Watch this if you get a chance
11 August 2005 | by (Middlesex, England) – See all my reviews

It is a while since I have seen this film and it might be a while till I can see it again as it is not available in the UK in any format. Nevertheless I cannot recommend it too highly to any crime film buff who enjoys the work of Don Seigel or films such as the original "Getaway" or "killing of a Chinese Bookie". If you can get it on VHS where you live or it is shown on television late at night then try and see it.

This film is from a golden era of the crime thriller. This was a never to be repeated halcyon era. Crime films were no longer saddled with worthy "crime does not pay" messages and directors were given free rein on plot. Censors were no longer cutting out sex and violence from films. But on the other hand directors had not yet broken the sex and violence volume control knob then and saturated films in them till more definitely became less ( See Kill Bill 1 & 2 ).
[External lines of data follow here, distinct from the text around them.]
(* ===== verification/TimerWheelNext.v ===== *)
(** * The next event of the timer wheel

    The level by level search of [__next_timer_interrupt] computes the least
    expiry of the buckets that have timers, and [collect_expired_timers] takes
    exactly the buckets that expire at the new clock (time/src/timer.c). *)

From stdpp Require Import base numbers list option functions sets.
From Stdlib Require Import ZArith Lia.
From S2P Require Import Prelude Bitops Bitmap BitmapSpec TimerWheel TimerWheelIndex TimerWheelSpec TimerWheelOps.

Open Scope Z_scope.

Module TimerWheelNext.
Import Bitmap TimerWheel TimerWheelIndex TimerWheelSpec TimerWheelOps.

(** ** One level *)

(** The distance from the level's clock to bucket [j], around the level. *)
Lemma around c j :
  0 ≤ j < 64 → (j - c) mod 64 = if decide (c mod 64 ≤ j) then j - c mod 64 else j - c mod 64 + 64.
Proof.
  intros Hj. pose proof (Z.div_mod c 64 ltac:(lia)). pose proof (Z.mod_pos_bound c 64 ltac:(lia)).
  case_decide; symmetry; [apply Z.mod_unique with (- (c / 64))|apply Z.mod_unique with (- (c / 64) - 1)]; lia.
Qed.

Lemma level_index i lvl : i / 64 = lvl → ∃ j, i = 64 * lvl + j ∧ 0 ≤ j < 64 ∧ i mod 64 = j.
Proof.
  intros <-. exists (i mod 64). pose proof (Z.div_mod i 64 ltac:(lia)). pose proof (Z.mod_pos_bound i 64 ltac:(lia)). lia.
Qed.

(** [pos] is the distance of the first bucket with timers, if there is one. *)
Definition next_bucket (v : Z → list Z) (lvl c pos : Z) : Prop :=
  (pos = -1 ∧ ∀ i, i / 64 = lvl → v i = []) ∨
  (0 ≤ pos < 64 ∧ v (64 * lvl + (c + pos) mod 64) ≠ [] ∧
   ∀ i, i / 64 = lvl → v i ≠ [] → pos ≤ (i mod 64 - c) mod 64).

Lemma next_pending_bucket_ok b lvl c :
  map_ok (pending_map b) (vectors b) → 0 ≤ lvl ≤ 8 →
  ∃ pos, next_pending_bucket b (64 * lvl) (c mod 64) = Ok pos ∧ next_bucket (vectors b) lvl c pos.
Proof.
  intros Hm Hl. pose proof Hm as (Hw & Hlen & Hbit). destruct bound_consts as [EW _].
  pose proof (Z.mod_pos_bound c 64 ltac:(lia)) as Hr. pose proof (Z.div_mod c 64 ltac:(lia)) as Hc.
  set (r := c mod 64) in *.
  assert (∀ n, 0 ≤ n ≤ 576 → bitmap_ok (pending_map b) n) as Hok.
  { intros n Hn. split; [done|]. unfold capacity. rewrite Hlen. lia. }
  assert (∀ j, 0 ≤ j < 64 → bit (pending_map b) (64 * lvl + j) = bool_decide (vectors b (64 * lvl + j) ≠ [])) as Hb.
  { intros j Hj. apply Hbit. lia. }
  unfold next_pending_bucket. change LVL_SIZE with 64.
  destruct (find_next_bit_spec (pending_map b) (64 * lvl + 64) (64 * lvl + r)) as (p1 & -> & H1);
    [apply Hok; lia|lia|]. cbn [mbind outcome_bind].
  destruct H1 as [(Hp1 & Hs1 & Hf1)|[-> Hf1]].
  - destruct (Z.ltb_spec p1 (64 * lvl + 64)); [|lia]. eexists. split; [done|]. right. split; [lia|].
    replace p1 with (64 * lvl + (p1 - 64 * lvl)) in Hs1 by lia. rewrite Hb in Hs1 by lia. apply bool_decide_eq_true in Hs1.
    replace ((c + (p1 - (64 * lvl + r))) mod 64) with (p1 - 64 * lvl); [split; [done|]|].
    + intros i (j & -> & Hj & ->)%level_index Hv. rewrite around by done. fold r. case_decide; [|lia].
      destruct (decide (64 * lvl + j < p1)); [|lia]. specialize (Hf1 (64 * lvl + j) ltac:(lia)).
      rewrite Hb in Hf1 by lia. by apply bool_decide_eq_false in Hf1.
    + apply Z.mod_unique with (c / 64); lia.
  - destruct (Z.ltb_spec (64 * lvl + 64) (64 * lvl + 64)); [lia|].
    assert (∀ j, r ≤ j < 64 → vectors b (64 * lvl + j) = []) as He.
    { intros j Hj. specialize (Hf1 (64 * lvl + j) ltac:(lia)). rewrite Hb in Hf1 by lia.
      apply bool_decide_eq_false in Hf1. by apply dec_stable. }
    destruct (find_next_bit_spec (pending_map b) (64 * lvl + r) (64 * lvl)) as (p2 & -> & H2); [apply Hok; lia|lia|].
    cbn [mbind outcome_bind]. eexists. split; [done|]. destruct H2 as [(Hp2 & Hs2 & Hf2)|[-> Hf2]].
    + destruct (Z.ltb_spec p2 (64 * lvl + r)); [|lia]. right. split; [lia|].
      replace p2 with (64 * lvl + (p2 - 64 * lvl)) in Hs2 by lia. rewrite Hb in Hs2 by lia. apply bool_decide_eq_true in Hs2.
      replace ((c + (p2 + 64 - (64 * lvl + r))) mod 64) with (p2 - 64 * lvl); [split; [done|]|].
      * intros i (j & -> & Hj & ->)%level_index Hv. rewrite around by done. fold r. case_decide; [by rewrite He in Hv by lia|].
        destruct (decide (64 * lvl + j < p2)); [|lia]. specialize (Hf2 (64 * lvl + j) ltac:(lia)).
        rewrite Hb in Hf2 by lia. by apply bool_decide_eq_false in Hf2.
      * apply Z.mod_unique with (c / 64 + 1); lia.
    + destruct (Z.ltb_spec (64 * lvl + r) (64 * lvl + r)); [lia|]. left. split; [done|].
      intros i (j & -> & Hj & _)%level_index. destruct (decide (r ≤ j)); [by apply He; lia|].
      specialize (Hf2 (64 * lvl + j) ltac:(lia)). rewrite Hb in Hf2 by lia.
      apply bool_decide_eq_false in Hf2. by apply dec_stable.
Qed.

(** ** All levels *)

(** [next] is the least expiry of the buckets below level [lvl] that have
    timers, or the horizon of the wheel if there is none before it. *)
Definition next_upto (b : timer_base) (lvl next : Z) : Prop :=
  next ≤ clk b + NEXT_TIMER_MAX_DELTA ∧
  (∀ i, vectors b i ≠ [] → i / 64 < lvl → next ≤ bucket_time (clk b) i) ∧
  (next = clk b + NEXT_TIMER_MAX_DELTA ∨ ∃ i, vectors b i ≠ [] ∧ next = bucket_time (clk b) i).

Definition next_event (b : timer_base) (next : Z) : Prop :=
  next ≤ clk b + NEXT_TIMER_MAX_DELTA ∧
  (∀ i, vectors b i ≠ [] → next ≤ bucket_time (clk b) i) ∧
  (next = clk b + NEXT_TIMER_MAX_DELTA ∨ ∃ i, vectors b i ≠ [] ∧ next = bucket_time (clk b) i).

(** The bucket found in a level. *)
Lemma level_time b lvl pos :
  0 ≤ lvl ≤ 8 → next_bucket (vectors b) lvl (ceil (clk b) (gran lvl)) pos → 0 ≤ pos →
  let i := 64 * lvl + (ceil (clk b) (gran lvl) + pos) mod 64 in
  vectors b i ≠ [] ∧ bucket_time (clk b) i = (ceil (clk b) (gran lvl) + pos) * gran lvl.
Proof.
  intros Hl [[-> _]|(Hp & Hv & _)] H0; [lia|]. split; [done|].
  set (c := ceil (clk b) (gran lvl)) in *. pose proof (Z.mod_pos_bound (c + pos) 64 ltac:(lia)).
  destruct (div_mod_level lvl ((c + pos) mod 64)) as [El Em]; [lia|].
  pose proof (bucket_time_unique (clk b) (64 * lvl + (c + pos) mod 64) (c + pos) ltac:(lia)) as Hu.
  rewrite El, Em in Hu. apply Hu; [|done]. fold c. lia.
Qed.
Realism and grittiness ruled the roost. There was none of the irony and knowing attitude along with the allusions and references and homages to other films which burden contemporary thriller films.

Of course one director in particular is responsible for this trend. Tarantino has made some great films but I feel his legacy seems to have permanently hobbled the crime film genre ever since. Any good crime films made since "Reservoir Dogs" are made despite his influence not because of it.

The Outfit is so fresh in comparison with the mannerised offerings that have dominated the crime genre for the last ten years. When you watch this film you willingly suspend belief. It is a film about a not very nice person doing not very nice things to some other people who are not very nice. This does not sound very involving but the protagonist played by Robert Duval pulls you into the film with his thirst for revenge and you identify with him although he is neither a hero nor a anti-hero but just a guy trying to get back at the Outfit.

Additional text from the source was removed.